Postholder Deneys’ Gravestone

2001

Bookkeeper, later deputy merchant Adriaan Deneys was the second postman at the VOC’s outpost in the winter harbor of Simonsbaai. He was appointed in 1751 and died at the outpost in 1761. His grave is by the sea.

During construction in that area, the stone on his grave was moved to the village cemetery. In the 1990s, members of the VOC Foundation found the stone in the old churchyard in Simonsstad, where it had been planted upright. The municipality warned that it is not a head stone but a cover stone, and therefore must lie flat.
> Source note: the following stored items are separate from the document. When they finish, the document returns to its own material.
(** The restart of [choque_nivel_3], with four free cells drawn. *)
Lemma game_over_reinicia_witness :
  game_over choque_nivel_3 [0; 560; 40; 560; 80; 560; 120; 560; 300; 280; 7]
  = Some (reiniciado_nivel_3, [])
  ∧ puntaje reiniciado_nivel_3 = puntaje choque_nivel_3
  ∧ nivel reiniciado_nivel_3 = nivel choque_nivel_3
  ∧ juegos_jugados reiniciado_nivel_3 = juegos_jugados choque_nivel_3 + 1
  ∧ serpiente reiniciado_nivel_3 = [(0, 0)]
  ∧ length (obstaculos reiniciado_nivel_3) = 4%nat.
Proof.
  assert (game_over choque_nivel_3
            [0; 560; 40; 560; 80; 560; 120; 560; 300; 280; 7]
          = Some (reiniciado_nivel_3, [])) as H by (vm_compute; reflexivity).
  split; [exact H |].
  destruct (proj1 (game_over_reinicia choque_nivel_3) _ _ _ H)
    as (Hp & Hn & Hj & Hs & _ & _ & _ & Ho & _).
  split; [exact Hp |]. split; [exact Hn |]. split; [exact Hj |].
  split; [exact Hs | exact Ho].
Defined.

(** C2 as stated fails: the restart does not keep the obstacles.  The
    reachable state [choque_nivel_3] has six of them; after the restart
    there are four, whatever is drawn, and with the draws given the
    obstacle at (-120, 280) is gone. *)
Lemma reinicio_cambia_obstaculos :
  alcanzable choque_nivel_3
  ∧ colision choque_nivel_3 = Some true
  ∧ length (obstaculos choque_nivel_3) = 6%nat
  ∧ (∀ rs s' rs',
       game_over choque_nivel_3 rs = Some (s', rs') →
       length (obstaculos s') = 4%nat)
  ∧ ∃ s',
      game_over choque_nivel_3
        [0; 560; 40; 560; 80; 560; 120; 560; 300; 280; 7] = Some (s', [])
      ∧ {| o_x := -120; o_y := 280 |} ∈ obstaculos choque_nivel_3
      ∧ {| o_x := -120; o_y := 280 |} ∉ obstaculos s'.
Proof.
  split; [exact choque_nivel_3_alcanzable |].
  split; [vm_compute; reflexivity |].
  split; [reflexivity |].
  split.
  - intros rs s' rs' H.
    apply game_over_Some in H as (lote & rs1 & c & Hl & ->).
    apply colocar_obstaculos_Some in Hl as (l & -> & Hlen). done.
  - eexists. split; [vm_compute; reflexivity |].
    split; [set_solver |].
    intros H. repeat (apply elem_of_cons in H as [H | H]; [done |]).
    by apply elem_of_nil in H.
Qed.
(** * Shallow embedding of oxidize.ai's [math::vector] and [math::matrix]

    [Vector<T>] and [Matrix<T>] are generic over the element type; the
    Rust trait bounds ([Default], [From<i32>], [Add], [Sub], [Mul], [Div])
    are type classes here.  A [Vec<T>] is a [list T], [usize] is [nat];
    a product of two [usize] dimensions is checked against [usize::MAX]
    and panics on overflow, as in a build with overflow checks (the
    default debug profile).  A [Vec] held in memory is taken to have
    fewer than [2^64] elements (an allocation fails long before), so
    products bounded by such a length are left unchecked: the element
    count [num_rows * num_cols] of [from_columns], the capacity
    [rows * cols] of [transpose], and the indices [row * cols + col].

    Effects: a Rust function returning [Result<_, String>] returns
    [Ok]/[Err]; a panic (slice or [Vec] index out of range) is [Panic].
    Methods taking [&mut self] return the new value of [self] next to
    their result. *)

From Stdlib Require Import String List Arith Lia Bool ZArith NArith.
Import ListNotations.

(** ** Outcomes of a Rust computation *)

Inductive outcome (A : Type) : Type :=
| Ok (a : A)
| Err (msg : string)
| Panic.
Arguments Ok {A} a.
Arguments Err {A} msg.
Arguments Panic {A}.

Definition bind {A B} (x : outcome A) (f : A -> outcome B) : outcome B :=
  match x with
  | Ok a => f a
  | Err s => Err s
  | Panic => Panic
  end.

Notation "x <- m ;; k" := (bind m (fun x => k))
  (at level 61, m at next level, right associativity).

(** A [for] loop whose body may fail or panic, threading an accumulator. *)
Fixpoint foldM {A B} (f : A -> B -> outcome A) (l : list B) (a : A) : outcome A :=
  match l with
  | [] => Ok a
  | b :: l' => bind (f a b) (foldM f l')
  end.

(** [.iter().map(f).collect()] where [f] may panic. *)
Fixpoint mapM {A B} (f : A -> outcome B) (l : list A) : outcome (list B) :=
  match l with
  | [] => Ok []
  | a :: l' => b <- f a;; bs <- mapM f l';; Ok (b :: bs)
  end.

(** ** [Vec<T>] indexing *)

(** [v[i]] as an rvalue: panics when [i >= v.len()]. *)
Definition vec_index {T} (v : list T) (i : nat) : outcome T :=
  match nth_error v i with
  | Some x => Ok x
  | None => Panic
  end.

Fixpoint replace_nth {T} (v : list T) (i : nat) (x : T) : list T :=
  match v, i with
  | [], _ => []
  | _ :: v', 0 => x :: v'
  | y :: v', S i' => y :: replace_nth v' i' x
  end.

(** [v[i] = x]: panics when [i >= v.len()]. *)
Definition vec_store {T} (v : list T) (i : nat) (x : T) : outcome (list T) :=
  if i <? length v then Ok (replace_nth v i x) else Panic.

(** ** [usize] arithmetic *)

(** [usize::MAX] on a 64-bit target. *)
Definition usize_max : N := 18446744073709551615%N.

Definition fits_usizeb (n : nat) : bool := (N.of_nat n <=? usize_max)%N.

(** [n] is representable as a [usize]. *)
Definition fits_usize (n : nat) : Prop := fits_usizeb n = true.

(** [a * b] on [usize]: panics with "attempt to multiply with overflow". *)
Definition mul_usize (a b : nat) : outcome nat :=
  if fits_usizeb (a * b) then Ok (a * b) else Panic.

(** ** The trait bounds of the element type *)

Class Default (T : Type) := default : T.
Class FromI32 (T : Type) := from_i32 : Z -> T.
Class TAdd (T : Type) := add : T -> T -> T.
Class TSub (T : Type) := sub : T -> T -> T.
Class TMul (T : Type) := mul : T -> T -> T.
Class TDiv (T : Type) := div : T -> T -> T.
Class PartialOrd (T : Type) := partial_cmp : T -> T -> option comparison.

(** ** [src/math/vector.rs] *)

Module Vector.

Record Vector (T : Type) := mkVector { data : list T }.
Arguments mkVector {T} data.
Arguments data {T} v.

Section Vector.
Context {T : Type}.

Definition len (v : Vector T) : nat := length (data v).

(** [Vector::set] *)
Definition set (v : Vector T) (index : nat) (value : T) : outcome unit * Vector T :=
  if len v <=? index then (Err "Index is out of bounds"%string, v)
  else match vec_store (data v) index value with
       | Ok d => (Ok tt, mkVector d)
       | Err e => (Err e, v)
       | Panic => (Panic, v)
       end.

(** [Vector::zip_map]: [self.data.iter().zip(other.data.iter()).map(..)] *)
Definition zip_map {U} (self other : Vector T) (f : T -> T -> U) : Vector U :=
  mkVector (map (fun p => f (fst p) (snd p)) (combine (data self) (data other))).

(** The body shared by [AddAssign], [SubAssign], [MulAssign] and
    [DivAssign]: [for (a, b) in self.data.iter_mut().zip(rhs.data.iter())
    { *a op= *b }]. *)
Fixpoint zip_assign (op : T -> T -> T) (a b : list T) : list T :=
  match a, b with
  | x :: a', y :: b' => op x y :: zip_assign op a' b'
  | _, _ => a
  end.

Definition add_assign `{TAdd T} (self rhs : Vector T) : Vector T :=
  mkVector (zip_assign add (data self) (data rhs)).
Definition sub_assign `{TSub T} (self rhs : Vector T) : Vector T :=
  mkVector (zip_assign sub (data self) (data rhs)).
Definition mul_assign `{TMul T} (self rhs : Vector T) : Vector T :=
  mkVector (zip_assign mul (data self) (data rhs)).
Definition div_assign `{TDiv T} (self rhs : Vector T) : Vector T :=
  mkVector (zip_assign div (data self) (data rhs)).

Definition new : Vector T := mkVector [].

Definition from_elem (elem : T) (len : nat) : Vector T := mkVector (repeat elem len).

Definition is_empty (v : Vector T) : bool :=
  match data v with [] => true | _ => false end.

(** [Vector::get]: [self.data.get(index)]. *)
Definition get (v : Vector T) (index : nat) : option T := nth_error (data v) index.

Definition element_wise_apply (v : Vector T) (f : T -> T) : Vector T :=
  mkVector (map f (data v)).

Definition map {U} (v : Vector T) (f : T -> U) : Vector U :=
  mkVector (List.map f (data v)).

(** [Vector::sum]: [fold(T::default(), |acc, x| acc + x)]. *)
Definition sum `{Default T} `{TAdd T} (v : Vector T) : T :=
  fold_left (fun acc x => add acc x) (data v) default.

(** The comparator [|a, b| a.partial_cmp(b).unwrap()]: panics when the
    two values are not comparable. *)
Definition cmp_unwrap `{PartialOrd T} (a b : T) : outcome comparison :=
  match partial_cmp a b with Some c => Ok c | None => Panic end.

(** [Vector::min]: [Iterator::min_by], i.e. [reduce] with
    [cmp::min_by], which keeps the accumulator unless it compares
    [Greater]. *)
Definition min `{PartialOrd T} (v : Vector T) : outcome (option T) :=
  match data v with
  | [] => Ok None
  | x :: l =>
      r <- foldM (fun acc y => c <- cmp_unwrap acc y;;
                               Ok (match c with Gt => y | _ => acc end)) l x;;
      Ok (Some r)
  end.

(** [Vector::max]: [Iterator::max_by], i.e. [reduce] with
    [cmp::max_by], which takes the new element unless the accumulator
    compares [Greater]. *)
Definition max `{PartialOrd T} (v : Vector T) : outcome (option T) :=
  match data v with
  | [] => Ok None
  | x :: l =>
      r <- foldM (fun acc y => c <- cmp_unwrap acc y;;
                               Ok (match c with Gt => acc | _ => y end)) l x;;
      Ok (Some r)
  end.

(** [Vector::to_array::<N>]: an [[T; N]] is a list of length [N]. *)
Definition to_array `{Default T} (N : nat) (v : Vector T) : outcome (option (list T)) :=
  if len v =? N then
    arr <- foldM (fun arr iv => vec_store arr (fst iv) (snd iv))
                 (combine (seq 0 (len v)) (data v)) (repeat default N);;
    Ok (Some arr)
  else Ok None.

(** [impl Add], [Sub], [Mul], [Div] for [Vector]: [zip] then [map]. *)
Definition op_add `{TAdd T} (a b : Vector T) : Vector T :=
  mkVector (List.map (fun p => add (fst p) (snd p)) (combine (data a) (data b))).
Definition op_sub `{TSub T} (a b : Vector T) : Vector T :=
  mkVector (List.map (fun p => sub (fst p) (snd p)) (combine (data a) (data b))).
Definition op_mul `{TMul T} (a b : Vector T) : Vector T :=
  mkVector (List.map (fun p => mul (fst p) (snd p)) (combine (data a) (data b))).
Definition op_div `{TDiv T} (a b : Vector T) : Vector T :=
  mkVector (List.map (fun p => div (fst p) (snd p)) (combine (data a) (data b))).

End Vector.
End Vector.

(** ** [src/math/matrix.rs] *)

Module Matrix.

Record Matrix (T : Type) := mkMatrix { rows : nat; cols : nat; data : list T }.
Arguments mkMatrix {T} rows cols data.
Arguments rows {T} m.
Arguments cols {T} m.
Arguments data {T} m.

Section Matrix.
Context {T : Type} `{Default T} `{FromI32 T} `{TAdd T} `{TSub T} `{TMul T}.

(** The data-model invariant [data.len() == rows * cols]. *)
Definition wf (m : Matrix T) : Prop := length (data m) = rows m * cols m.

(** [impl Index<(usize, usize)>]: [&self.data[row * self.cols + col]]. *)
Definition index (m : Matrix T) (row col : nat) : outcome T :=
  vec_index (data m) (row * cols m + col).

(** [impl IndexMut<(usize, usize)>] used as an assignment target. *)
Definition index_store (m : Matrix T) (row col : nat) (x : T) : outcome (Matrix T) :=
  d <- vec_store (data m) (row * cols m + col) x;;
  Ok (mkMatrix (rows m) (cols m) d).

(** [Matrix::new]: [Vec::with_capacity(rows * cols)] is an empty vector. *)
Definition new (rows cols : nat) : outcome (Matrix T) :=
  _ <- mul_usize rows cols;;
  Ok (mkMatrix rows cols []).

(** [Matrix::zeroes]: [vec![T::default(); rows * cols]]. *)
Definition zeroes (rows cols : nat) : outcome (Matrix T) :=
  n <- mul_usize rows cols;;
  Ok (mkMatrix rows cols (repeat default n)).

Definition ones (rows cols : nat) : outcome (Matrix T) :=
  n <- mul_usize rows cols;;
  Ok (mkMatrix rows cols (repeat (from_i32 1%Z) n)).

(** [Matrix::identity]; the index [i * size + i] of [matrix[(i, i)]] is
    below [size * size], so it cannot overflow once [zeroes] succeeded. *)
Definition identity (size : nat) : outcome (Matrix T) :=
  matrix <- zeroes size size;;
  foldM (fun matrix i => index_store matrix i i (from_i32 1%Z))
        (seq 0 size) matrix.

Definition from_vec (rows cols : nat) (d : list T) : outcome (Matrix T) :=
  n <- mul_usize rows cols;;
  if negb (length d =? n)
  then Err "Data length does not match specified dimensions."%string
  else Ok (mkMatrix rows cols d).

Definition from_rows (rs : list (Vector.Vector T)) : outcome (Matrix T) :=
  match rs with
  | [] => Err "Cannot create matrix from empty vector of rows"%string
  | r0 :: _ =>
      let num_rows := length rs in
      let num_cols := Vector.len r0 in
      if negb (forallb (fun row => Vector.len row =? num_cols) rs)
      then Err "All rows must be the same length"%string
      else Ok (mkMatrix num_rows num_cols (concat (map Vector.data rs)))
  end.

Definition from_columns (cs : list (Vector.Vector T)) : outcome (Matrix T) :=
  match cs with
  | [] => Err "Cannot create matrix from empty vector of colmuns"%string
  | c0 :: _ =>
      let num_rows := Vector.len c0 in
      let num_cols := length cs in
      if negb (forallb (fun col => Vector.len col =? num_rows) cs)
      then Err "All columns must be the same length"%string
      else
        d <- foldM (fun d ic =>
               foldM (fun d iv => vec_store d (fst iv * num_cols + fst ic) (snd iv))
                     (combine (seq 0 (Vector.len (snd ic))) (Vector.data (snd ic))) d)
             (combine (seq 0 (length cs)) cs)
             (repeat default (num_rows * num_cols));;
        Ok (mkMatrix num_rows num_cols d)
  end.

(** [Matrix::set] *)
Definition set (m : Matrix T) (row col : nat) (value : T) : outcome unit * Matrix T :=
  if (rows m <=? row) || (cols m <=? col)
  then (Err "Index out of bounds"%string, m)
  else match index_store m row col value with
       | Ok m' => (Ok tt, m')
       | Err e => (Err e, m)
       | Panic => (Panic, m)
       end.

(** [Matrix::row]: [self.data[start..end].to_vec()], which panics when
    [end > self.data.len()]. *)
Definition row (m : Matrix T) (i : nat) : outcome (option (Vector.Vector T)) :=
  if rows m <=? i then Ok None
  else
    let start := i * cols m in
    let end_ := start + cols m in
    if end_ <=? length (data m)
    then Ok (Some (Vector.mkVector (firstn (end_ - start) (skipn start (data m)))))
    else Panic.

Definition transpose (m : Matrix T) : outcome (Matrix T) :=
  td <- foldM (fun td col =>
           foldM (fun td row => x <- index m row col;; Ok (td ++ [x]))
                 (seq 0 (rows m)) td)
         (seq 0 (cols m)) [];;
  Ok (mkMatrix (cols m) (rows m) td).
Soon after, it fell over and broke into three pieces. The Simonstown Museum was approached to take it into custody. One of their management committee was a high naval officer, and the SA Navy (Adm. J. Louw) provided transport and labour to bring it to the museum and place it on a prepared bed to the right of the museum’s steps.

The inscription reads:

In Memory of

The

Lord Adriaan de Nys

In His Life Deputy

Merchant

And Head of the

False Bay

Born 27 Sep 1711

And Died

[The] 1 March Ano 1761

Postholder Deneys was the progenitor of this family in South Africa. The stone is made of foreign rock and may have arrived as ballast on a VOC ship.

Read more about the Simons Bay outpost:

D. Sleigh : Die Buiteposte , pp. 295-336.

Photos: C. Salter-Jansen.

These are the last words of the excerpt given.